Lambert et Hayat, 1928

la synagogue de Enschede, au Pays Bas, la ville jouxte la frontière allemande, elle est à 60 kilomètres de Münster. consacrée par le grand rabbin Hirsch le 13 décembre 1928, vitraux et mosaïques ont été réalisés sous la direction de Lambert Lourijsen, prix de Rome en 1911. en 1941, il y eu une rafle, 700 des 1.200 membres de la communauté juive périrent. reste la synagogue, la mémoire et les noms.
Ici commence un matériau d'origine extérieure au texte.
(** X4.  The backbone travels from the pretrainer to the fine-tuner through
    the checkpoint: after [GPTPretrain.save_model(path)] and
    [GPT.load_pretrained_model(path)], on a fine-tune model whose backbone
    has the pretrainer's parameter names and shapes and shares no
    parameter, the [state_dict] of the backbone is the pretrainer's, the
    value of every parameter outside the backbone (the classifier's) is the
    one before, and optimizer, epoch and configured checkpoint are
    untouched. *)
Theorem pretrained_transfer (path : string) (pre : GPTPretrain.t) (gpt : GPT.t)
    (w0 w : World) :
  let np_pre := GPTModel_named_parameters (GPTPretrain.model pre) in
  let np := GPTModel_named_parameters (pretrained_model (GPT.model gpt)) in
  wf_params np_pre (GPTPretrain.params pre) →
  wf_params np (GPT.params gpt) →
  NoDup (parameters np) →
  t_shape <$> state_dict np (GPT.params gpt)
  = t_shape <$> state_dict np_pre (GPTPretrain.params pre) →
  fs w !! path = fs (GPTPretrain.save_model (Some path) pre w0).2 !! path →
  ∃ gpt',
    GPT.load_pretrained_model (Some path) gpt w = Ok (gpt', print LoadedPretrainedModel w)
    ∧ state_dict np (GPT.params gpt') = state_dict np_pre (GPTPretrain.params pre)
    ∧ (∀ i, i ∉ parameters np →
            p_data <$> GPT.params gpt' !! i = p_data <$> GPT.params gpt !! i)
    ∧ GPT.optimizer gpt' = GPT.optimizer gpt
    ∧ GPT.epoch gpt' = GPT.epoch gpt
    ∧ GPT.checkpoint gpt' = GPT.checkpoint gpt.
Proof.
  intros np_pre np Hwf_pre Hwf Hids Hshape Hfs.
  rewrite GPTPretrain_saved_file in Hfs. fold np_pre in Hfs.
  set (sd := state_dict np_pre (GPTPretrain.params pre)) in *.
  assert (dom sd = list_to_set np.*1) as Hdom.
  { rewrite <-(state_dict_dom np (GPT.params gpt)) by apply Hwf.
    rewrite <-(dom_fmap_L t_shape sd), <-Hshape. by rewrite dom_fmap_L. }
  eexists. unfold GPT.load_pretrained_model. simpl. rewrite Hfs. simpl. fold np.
  rewrite (load_state_dict_shapes np sd) by done. simpl.
  split; [reflexivity|]. simpl. split; [|split; [|done]].
  - rewrite state_dict_freeze_backbone. by apply state_dict_copy_state.
  - intros i Hi. rewrite freeze_backbone_data. by rewrite copy_state_lookup_notin.
Qed.

Lemma pretrained_transfer_witness :
  ∃ gpt',
    GPT.load_pretrained_model (Some "pre.pt") (tiny_gpt 9 4)
      (GPTPretrain.save_model (Some "pre.pt") (tiny_pretrain 5 2) empty_world).2
    = Ok (gpt', print LoadedPretrainedModel
                  (GPTPretrain.save_model (Some "pre.pt") (tiny_pretrain 5 2) empty_world).2)
    ∧ state_dict (GPTModel_named_parameters tiny_backbone) (GPT.params gpt')
      = state_dict (GPTModel_named_parameters tiny_backbone) (tiny_heap 5 true)
    ∧ (∀ i, i ∉ parameters (GPTModel_named_parameters tiny_backbone) →
            p_data <$> GPT.params gpt' !! i = p_data <$> tiny_heap 9 true !! i).
Proof.
  destruct (pretrained_transfer "pre.pt" (tiny_pretrain 5 2) (tiny_gpt 9 4) empty_world
              (GPTPretrain.save_model (Some "pre.pt") (tiny_pretrain 5 2) empty_world).2)
    as (gpt' & Hload & Hsd & Hout & _).
  - split; apply (bool_decide_unpack _); vm_compute; exact I.
  - split; apply (bool_decide_unpack _); vm_compute; exact I.
  - apply (bool_decide_unpack _); vm_compute; exact I.
  - apply (bool_decide_unpack _); vm_compute; exact I.
  - reflexivity.
  - exists gpt'. auto.
Defined.

(** ** Checkpoints of the other kind *)

Lemma names_prefixed pre np n :
  n ∈ (prefixed pre np).*1 → ∃ x, n = pre +:+ x.
Proof.
  unfold prefixed. rewrite <-list_fmap_compose.
  intros ([x i] & -> & _)%list_elem_of_fmap. by exists x.
Qed.

Lemma names_GPTModel (m : GPTModel) n :
  n ∈ (GPTModel_named_parameters m).*1 →
  ∃ x, n = "embedding_layer." +:+ x ∨ n = "decoder." +:+ x.
Proof.
  unfold GPTModel_named_parameters. rewrite fmap_app.
  intros [[x ->]%names_prefixed|[x ->]%names_prefixed]%elem_of_app; eauto.
Qed.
en 28, j’avais 42 ans, Jan Toorop m’avait tant parlé de l’Indonésie, des Indes néerlandaises, disait-on alors – sa ville, Batavia, sa difficulté d’être après ces ors, ces corps. débarqué ici. que faire ? la clairvoyance qu’il eut un jour, l’évidence du trait, souvenirs dorés de sa province de Java, c’est ainsi que ses fantômes perdurèrent, leurs traces stylisées. plus tard, il fut l’intime de Verhaeren, connu Whistler. moi, je voyais le trait mais c’était trop flou, je voulais de la matière. pas devenir peintre. Toorop disparut, dix ans plus tard, il était mort. qu’est-ce qu’il me restait ? il me restait ses lignes de fuites, n’être jamais véritablement d’ici. j’eus l’idée de tracer mes formes avec de la matière, de la matière rugueuse, de la pierre, des éclats, des choses cassées, rectifiées, figées à demi dans du béton ou dans la pure lumière. des éclats capturés. on m’appela à Enschede, j’y rencontrai Hayat, très jeune encore, si doué pour le modelage, il me fit découvrir un monde inconnu, plus ancien que ma pensée. je retraçai ses lettres du mieux que je pouvais. il révisa tout, on ne le cita pas cependant. on traça un chevreuil en l’honneur du rabbin. un grand moment, la consécration de cette synagogue de Enschede, un lieu qui me dépassait de beaucoup – c’était le 13 décembre 1928. je sais ce qui s’est passé ensuite. la rafle, treize ans plus tard, jour pour jour. cette fois on inscrivit son nom sur une liste, celle de ceux qui ne revinrent pas. c’est tout ce que je peux dire. on ne peut pas en dire grand chose. son nom est inscrit quelque part : Hayat – peut-être était-ce son prénom. je l’ai toujours appelé comme ça. je n’y suis jamais retourné.